## Your assignment
Go through each line of the entries below and tally those containing the string "warns"; give only the total.

-- Task inputs follows --

(** * Race Challenge: the simulation core, embedded and verified

    A shallow embedding of the physics, track and race-progress code of the
    game (Vehicule.js, PlayerCar.js, FollowerCar.js, Track.js, sketch.js).

    Numbers.  A JavaScript number that holds a coordinate, a speed, a force
    or a fuel level is modelled as a real number: arithmetic is exact, there
    is no rounding, no NaN and no Infinity.  Counters and array indices
    (laps, checkpoints, timers, waypoint indices) only ever hold small
    non-negative integers and are modelled as [nat]; the level is a [Z].

    Errors.  Reading [waypoints[i]] outside of the array gives [undefined]
    in JavaScript, and handing [undefined] to [p5.Vector.dist] or
    [p5.Vector.sub] throws a TypeError.  A function that can throw returns
    an [option]; [None] is the thrown TypeError.

    Rendering ([show], particles, the pre-rendered buffer, the HUD) has no
    effect on the simulated state and is left out. *)

From Stdlib Require Import Reals Lra Lia List ZArith Bool Psatz Sorting Permutation.
Import ListNotations.
Open Scope R_scope.

(** ** Comparisons of numbers as booleans *)

Definition Rltb (x y : R) : bool := if Rlt_dec x y then true else false.
Definition Rgtb (x y : R) : bool := Rltb y x.
Definition Rleb (x y : R) : bool := negb (Rltb y x).
Definition Rgeb (x y : R) : bool := negb (Rltb x y).
Definition Reqb (x y : R) : bool := if Req_dec_T x y then true else false.

(** ** The error monad of a throwing function *)

Definition bind {A B : Type} (m : option A) (k : A -> option B) : option B :=
  match m with
  | Some a => k a
  | None => None
  end.

Notation "x <- m ;; k" := (bind m (fun x => k))
  (at level 61, m at next level, right associativity).

(** ** p5: the vector and helper functions of the p5.js library

    The library is not part of the repository; its functions are written
    here as the library documents them. *)

Record Vector : Type := createVector { vx : R; vy : R }.

Module p5.

(** [map(value, start1, stop1, start2, stop2)]: linear re-mapping, not
    clamped to the target range. *)
Definition map (value start1 stop1 start2 stop2 : R) : R :=
  (value - start1) / (stop1 - start1) * (stop2 - start2) + start2.

Definition add (a b : Vector) : Vector := createVector (vx a + vx b) (vy a + vy b).
Definition sub (a b : Vector) : Vector := createVector (vx a - vx b) (vy a - vy b).
Definition mult (a : Vector) (n : R) : Vector := createVector (vx a * n) (vy a * n).

(** [div] by zero leaves the vector as it is (the library warns and
    returns). *)
Definition div (a : Vector) (n : R) : Vector :=
  if Reqb n 0 then a else createVector (vx a / n) (vy a / n).

Definition magSq (a : Vector) : R := vx a * vx a + vy a * vy a.
Definition mag (a : Vector) : R := sqrt (magSq a).
Definition dot (a b : Vector) : R := vx a * vx b + vy a * vy b.

(** [dist(a, b)] is [b.copy().sub(a).mag()]. *)
Definition dist (a b : Vector) : R := mag (sub b a).

(** [normalize]: a zero vector stays zero. *)
Definition normalize (a : Vector) : Vector :=
  let len := mag a in
  if Reqb len 0 then a else mult a (1 / len).

(** [limit(max)]: rescale to length [max] when longer than [max]. *)
Definition limit (a : Vector) (max : R) : Vector :=
  let mSq := magSq a in
  if Rgtb mSq (max * max) then mult (div a (sqrt mSq)) max else a.

Definition setMag (a : Vector) (n : R) : Vector := mult (normalize a) n.

Definition fromAngle (angle : R) : Vector := createVector (cos angle) (sin angle).

(** [heading] is [Math.atan2(y, x)]. *)
Definition atan2 (y x : R) : R :=
  if Rltb 0 x then atan (y / x)
  else if Rltb x 0 then (if Rltb y 0 then atan (y / x) - PI else atan (y / x) + PI)
  else if Rltb 0 y then PI / 2
  else if Rltb y 0 then - (PI / 2)
  else 0.
Definition heading (a : Vector) : R := atan2 (vy a) (vx a).

(** [a.lerp(b, amt)]: move [a] towards [b] by the fraction [amt]. *)
Definition lerp (a b : Vector) (amt : R) : Vector :=
  createVector (vx a + (vx b - vx a) * amt) (vy a + (vy b - vy a) * amt).

Definition zero : Vector := createVector 0 0.

End p5.

(** ** Track.js

    The queries on a track.  The generation of the circuit and of the
    obstacles (trigonometry over the canvas and random placement) is not
    modelled: a track is any list of waypoints and any list of obstacles,
    with the width that the constructor takes from [getTrackWidth]. *)

Inductive ObstacleType : Type := cone | barrier | oil.

(** An obstacle; the fields used only for drawing (colour, the barrier's
    width, height and angle) are left out. *)
Record Obstacle : Type := mkObstacle {
  o_type : ObstacleType;
  o_position : Vector;
  o_radius : R;
  o_waypointIndex : nat
}.

(** The result object of [checkObstacleCollision]:
    [{ hit, type, obstacle }], with [null] as [None]. *)
Record Collision : Type := mkCollision {
  hit : bool;
  c_type : option ObstacleType;
  c_obstacle : option Obstacle
}.

Module Track.

Record t : Type := mk {
  level : Z;
  waypoints : list Vector;
  trackWidth : R;
  obstacles : list Obstacle
}.

(** [getTrackWidth]: [max(100, 160 - this.level * 6)]. *)
Definition getTrackWidth (level : Z) : Z := Z.max 100 (160 - level * 6).

(** [checkObstacleCollision]: the first obstacle, in array order, whose
    centre is closer than its radius. *)
Fixpoint checkObstacleCollision_loop (obs : list Obstacle) (position : Vector) : Collision :=
  match obs with
  | [] => mkCollision false None None
  | o :: rest =>
      let dist := p5.dist position (o_position o) in
      if Rltb dist (o_radius o)
      then mkCollision true (Some (o_type o)) (Some o)
      else checkObstacleCollision_loop rest position
  end.

Definition checkObstacleCollision (tr : t) (position : Vector) : Collision :=
  checkObstacleCollision_loop (obstacles tr) position.

(** One iteration of the loop of [getObstacleAvoidanceForce].  With
    [lookAhead = 0] the factor [map(dist, 0, 0, 1.5, 0.3)] divides by zero
    and is no finite number; [mult] of p5 then warns and leaves the vector
    as it is. *)
Definition avoidStep (position velocity : Vector) (lookAhead : R)
    (avoidForce : Vector) (obs : Obstacle) : Vector :=
  let toObs := p5.sub (o_position obs) position in
  let dist := p5.mag toObs in
  if Rltb dist (lookAhead + o_radius obs) then
    let dotProduct := p5.dot (p5.normalize velocity) (p5.normalize toObs) in
    if Rgtb dotProduct 0.3 then
      let perpForce := createVector (- vy toObs) (vx toObs) in
      let perpForce := p5.normalize perpForce in
      let perpForce :=
        if Reqb lookAhead 0 then perpForce
        else p5.mult perpForce (p5.map dist 0 lookAhead 1.5 0.3) in
      p5.add avoidForce perpForce
    else avoidForce
  else avoidForce.

Definition getObstacleAvoidanceForce (tr : t) (position velocity : Vector)
    (lookAhead : R) : Vector :=
  fold_left (avoidStep position velocity lookAhead) (obstacles tr) (createVector 0 0).

(** The loop of [getClosestWaypointIndex]; [closestDist] starts at
    [Infinity], which is [None]. *)
Fixpoint closest_loop (pos : Vector) (wps : list Vector) (i : nat)
    (closestDist : option R) (closestIndex : nat) : nat :=
  match wps with
  | [] => closestIndex
  | w :: rest =>
      let d := p5.dist pos w in
      let closer := match closestDist with
                    | None => true
                    | Some c => Rltb d c
                    end in
      if closer
      then closest_loop pos rest (S i) (Some d) i
      else closest_loop pos rest (S i) closestDist closestIndex
  end.

Definition getClosestWaypointIndex (tr : t) (pos : Vector) : nat :=
  closest_loop pos (waypoints tr) 0 None 0.

(** [getTrackBoundaryForce]; with no waypoint [waypoints[0]] is
    [undefined] and [p5.Vector.dist] throws. *)
Definition getTrackBoundaryForce (tr : t) (position velocity : Vector) : option Vector :=
  let closestIdx := getClosestWaypointIndex tr position in
  trackCenter <- nth_error (waypoints tr) closestIdx ;;
  let distFromCenter := p5.dist position trackCenter in
  let maxDist := trackWidth tr / 2 - 15 in
  if Rgtb distFromCenter maxDist then
    let steer := p5.sub trackCenter position in
    let steer := p5.normalize steer in
    let steer := p5.mult steer (p5.map (distFromCenter - maxDist) 0 25 0.3 1.0) in
    Some steer
  else Some (createVector 0 0).

End Track.

(** ** The canvas: [createCanvas(1000, 700)] in [setup] *)

Definition width : R := 1000.
Definition height : R := 700.

(** ** Vehicule.js: the base physics class *)

Module Vehicule.

Record t : Type := mk {
  position : Vector;
  velocity : Vector;
  acceleration : Vector;
  r : R;
  maxforce : R;
  maxspeed : R
}.

Definition new (x y : R) : t :=
  mk (createVector x y) (createVector 0 0) (createVector 0 0) 10 0.2 4.

Definition set_position (v : t) (p : Vector) : t :=
  mk p (velocity v) (acceleration v) (r v) (maxforce v) (maxspeed v).
Definition set_velocity (v : t) (w : Vector) : t :=
  mk (position v) w (acceleration v) (r v) (maxforce v) (maxspeed v).
Definition set_acceleration (v : t) (a : Vector) : t :=
  mk (position v) (velocity v) a (r v) (maxforce v) (maxspeed v).

Definition applyForce (v : t) (force : Vector) : t :=
  set_acceleration v (p5.add (acceleration v) force).

(** [update]: Euler integration. *)
Definition update (v : t) : t :=
  let v := set_velocity v (p5.add (velocity v) (acceleration v)) in
  let v := set_velocity v (p5.limit (velocity v) (maxspeed v)) in
  let v := set_position v (p5.add (position v) (velocity v)) in
  set_acceleration v (p5.mult (acceleration v) 0).

(** [edges]: bounce off the borders of the canvas. *)
Definition edges (v : t) : t :=
  let margin := r v in
  let v :=
    if Rltb (vx (position v)) margin then
      let v := set_position v (createVector margin (vy (position v))) in
      set_velocity v (createVector (vx (velocity v) * -0.5) (vy (velocity v)))
    else if Rgtb (vx (position v)) (width - margin) then
      let v := set_position v (createVector (width - margin) (vy (position v))) in
      set_velocity v (createVector (vx (velocity v) * -0.5) (vy (velocity v)))
    else v in
  if Rltb (vy (position v)) margin then
    let v := set_position v (createVector (vx (position v)) margin) in
    set_velocity v (createVector (vx (velocity v)) (vy (velocity v) * -0.5))
  else if Rgtb (vy (position v)) (height - margin) then
    let v := set_position v (createVector (vx (position v)) (height - margin)) in
    set_velocity v (createVector (vx (velocity v)) (vy (velocity v) * -0.5))
  else v.

Definition seek (v : t) (target : Vector) : Vector :=
  let desired := p5.sub target (position v) in
  let desired := p5.setMag desired (maxspeed v) in
  let steer := p5.sub desired (velocity v) in
  p5.limit steer (maxforce v).

Definition arrive (v : t) (target : Vector) (slowRadius : R) : Vector :=
  let desired := p5.sub target (position v) in
  let distance := p5.mag desired in
  let speed :=
    if Rltb distance slowRadius
    then p5.map distance 0 slowRadius 0 (maxspeed v)
    else maxspeed v in
  let desired := p5.setMag desired speed in
  let steer := p5.sub desired (velocity v) in
  p5.limit steer (maxforce v).

End Vehicule.

(** ** PlayerCar.js *)

(** The keys held down during a frame, as [handleInput] reads them with
    [keyIsDown]. *)
Record Keys : Type := mkKeys {
  key_up : bool;      (* UP_ARROW or W *)
  key_down : bool;    (* DOWN_ARROW or S *)
  key_left : bool;    (* LEFT_ARROW or A *)
  key_right : bool;   (* RIGHT_ARROW or D *)
  key_nitro : bool    (* SHIFT or N *)
}.

Definition noKeys : Keys := mkKeys false false false false false.

Module PlayerCar.

(** The fields that the constructor sets and nothing changes afterwards. *)
Definition waypointReachDistance : R := 65.
Definition nitroMaxspeed : R := 10.
Definition acceleration_power : R := 0.18.
Definition brake_power : R := 0.12.
Definition turn_speed : R := 0.065.
Definition friction : R := 0.97.
Definition nitroMaxFuel : R := 100.
Definition nitroDrainRate : R := 1.5.
Definition nitroRechargeRate : R := 0.3.
Definition nitroBoostPower : R := 0.35.

Record t : Type := mk {
  base : Vehicule.t;
  track : option Track.t;
  drift_factor : R;
  angle : R;
  laps : nat;
  checkpointsReached : nat;
  lastCheckpoint : nat;
  finished : bool;
  autoMode : bool;
  nitroFuel : R;
  nitroActive : bool;
  onOil : bool;
  oilTimer : nat;
  slowdownTimer : nat
}.

Definition position (p : t) : Vector := Vehicule.position (base p).
Definition velocity (p : t) : Vector := Vehicule.velocity (base p).
Definition maxspeed (p : t) : R := Vehicule.maxspeed (base p).
Definition maxforce (p : t) : R := Vehicule.maxforce (base p).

-- Task inputs concluded --

## Response area
2